Domingos foi arrancado da serraria no meio do dia, acorrentado junto com outros escravos. Quando Joana ouviu o barulho das correntes e viu o homem que amava sendo levado embora, ela caiu de joelhos no terreiro e gritou um grito que “não parecia humano.” Era o som de uma alma sendo partida ao meio.
Sinhá Mariana assistiu a tudo da janela do quarto, com um sorriso amargo nos lábios. Mas a vingança não trouxe alívio. Pelo contrário, ela se sentia “mais vazia, mais sozinha, mais presa naquele casamento que era uma mentira.”
O Coronel Augusto nem notou. Continuou com suas noites com Joana, que agora era apenas “um corpo sem vida, uma boneca de pano.”
III. O Café Amargo e a Liberdade Final
Até que numa noite de setembro, quando a lua estava cheia e “vermelha como sangue,” aconteceu o inesperado.
Joana entrou na despensa da Casa Grande, pegou um vidro de veneno de rato, misturou o pó branco no café que preparava todas as manhãs e serviu a bebida fumegante para o Coronel. Ele tomou de um gole só, reclamou que estava amargo, e ela ficou parada ali, olhando-o beber. Os olhos secos, o coração vazio, exceto pela decisão final.
O Coronel Augusto começou a passar mal uma hora depois. Veio a febre, as convulsões, os gritos de dor que acordaram toda a casa. O médico chegou tarde demais. O Coronel “morreu agonizando na própria cama,” cercado pela esposa que não derramou uma lágrima e pelos escravos que fingiram tristeza, mas sentiam “um alívio secreto.”
Joana foi presa na mesma noite. Confessou o crime sem hesitar.
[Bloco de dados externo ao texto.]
(* ===== verification/KheapGrow.v ===== *)
(** * How the heap grows and shrinks

    [expand] maps frames to the pages behind the heap, [contract] takes them away,
    [alloc] expands when no hole is large enough, and [free] contracts when the last
    block goes.  The pages are entries of one page table, which is there. *)

From Stdlib Require Import ZArith Lia List String.
From stdpp Require Import base list gmap.
From S2P Require Import Prelude Machine Kernel Common Monitor OrderedArray Kmalloc Frames Paging Kheap.
From S2P Require Import KheapSpec KheapFree KheapWf KheapRelease.

(** ** Free frames *)

(** What is in [g] is not all of a longer list without duplicates. *)
Lemma other_member `{EqDecision A} (free g : list A) :
  NoDup free -> (length g < length free)%nat -> exists f, f ∈ free /\ f ∉ g.
Proof.
  intros Hnd Hlen. destruct (decide (Exists (fun f => f ∉ g) free)) as [Hex|Hno].
  - by apply Exists_exists in Hex.
  - apply not_Exists_Forall in Hno; [|apply _]. rewrite Forall_forall in Hno.
    assert (Hsub : free ⊆ g) by (intros f Hf; apply dec_stable; by apply Hno).
    apply (NoDup_submseteq _ _ Hnd), submseteq_length in Hsub. lia.
Qed.

(** ** Pages of one table *)

Section Pages.
Context `{Linkage, Kmalloc} (kd t fs n : Z).

(** The [k] pages from [a] on are entries of the table [t], and the table, the
    bitset of frames and the entry of the directory are apart. *)
Record pages_at (s : kstate) (a k : Z) : Prop := PagesAt {
  pa_directory : kernel_directory (pg s) = kd;
  pa_table : load32 (mem s) (dir_table kd (table_index a)) = t;
  pa_place : 0 < t /\ t + 4096 < 4294967296;
  pa_pages : 0 <= a /\ 0 <= k /\ page_index a + k <= 1024 /\ a + 4096 * k < 4294967296;
  pa_frames : frames (pg s) = fs /\ nframes (pg s) / 32 = n;
  pa_bitset : bitset fs n /\ 32 * n <= 1048576;
  pa_apart : t + 4096 <= fs \/ fs + 4 * n <= t;
  pa_entry : let w := dir_table kd (table_index a) in region w (w + 4) /\
    (w + 4 <= t \/ t + 4096 <= w) /\ (w + 4 <= fs \/ fs + 4 * n <= w)
}.

(** The entry of the [i]-th page. *)
Definition page_entry (a i : Z) : Z := t + 4 * (page_index a + i).

(** What mapping them may change: the entries of the first [k], and the bitset. *)
Definition page_mem (a k b : Z) : Prop :=
  page_entry a 0 <= b < page_entry a k \/ fs <= b < fs + 4 * n.

Lemma page_step a i k :
  0 <= a -> 0 <= i < k -> page_index a + k <= 1024 ->
  table_index (a + 4096 * i) = table_index a /\ page_index (a + 4096 * i) = page_index a + i.
Proof using.
  intros ???. unfold table_index, page_index in *.
  replace (a + 4096 * i) with (a + i * 4096) by lia. rewrite Z.div_add by lia. dlia.
Qed.

(** [get_page] finds the entry, in every memory that keeps the directory's. *)
Lemma page_found s m a k i make :
  pages_at s a k -> 0 <= i < k -> same_on (fun b => ~ page_mem a k b) (mem s) m ->
  wp (get_page (u32 (a + 4096 * i)) make kd) (fun r s' => s' = set_mem m s /\ r = page_entry a i) (set_mem m s).
Proof using.
  intros [_ Ht [Hp1 Hp2] (Ha & Hk & Hi & Hr) _ [Hbs _] Hap (He1 & He2 & He3)] Hik Hs.
  pose proof (page_index_range a). rewrite u32_id by lia. destruct (page_step a i k) as [Hti Hpi]; [lia..|].
  eapply wp_mono; [apply (get_page_present _ make kd t); rewrite ?Hti; [|lia..]|].
  - cbn [mem set_mem]. etransitivity; [|exact Ht]. eapply load32_same_on; [exact Hs|exact He1|].
    intros b Hb. unfold page_mem, page_entry. lia.
  - intros r s' [-> ->]. by rewrite Hpi.
Qed.
End Pages.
Disse que tinha feito por Domingos, “pelo amor roubado, pela vida que nunca teria, pela dignidade que foi tirada dela.”
O delegado quis um julgamento, mas Sinhá Mariana interferiu, alegando que não queria escândalo. Ela mesma decidiu o destino da escrava: mandou que Joana fosse vendida para uma fazenda de Charque no Rio Grande do Sul, “um lugar de onde ninguém voltava.”
Na manhã em que Joana partiu, algemada na carroça, Sinhá Mariana foi até a senzala pela primeira e última vez. Ficou frente a frente com a mulher que tinha sido amante do marido e que o havia matado. E num sussurro que só as duas ouviram, Mariana disse:
“Eu também sou prisioneira desta vida. Eu também sou escrava das correntes que não se veem. E talvez num outro mundo, numa outra vida, pudéssemos ter sido irmãs em vez de inimigas.”
Joana olhou para ela com os olhos fundos e respondeu: “Nesse mundo aqui, Sinhá, não existe liberdade para nenhuma de nós. Só que a senhora tem cama macia para chorar. E eu tenho chão de terra batida.”
A carroça partiu. Sinhá Mariana voltou para a Casa Grande, trancou-se no quarto e, finalmente, chorou. Chorou por ela, por Joana, por todas as mulheres aprisionadas naquele sistema cruel que destruía a alma de “escravos e senhores, negros e brancos, homens e mulheres.”
Anos depois, quando a Lei Áurea foi assinada e a fazenda Santa Bárbara virou ruína, diziam que nas noites de lua cheia ainda se ouvia o grito de Joana ecoando pelo vale. Um grito de dor, amor e revolta que o tempo não conseguiu apagar.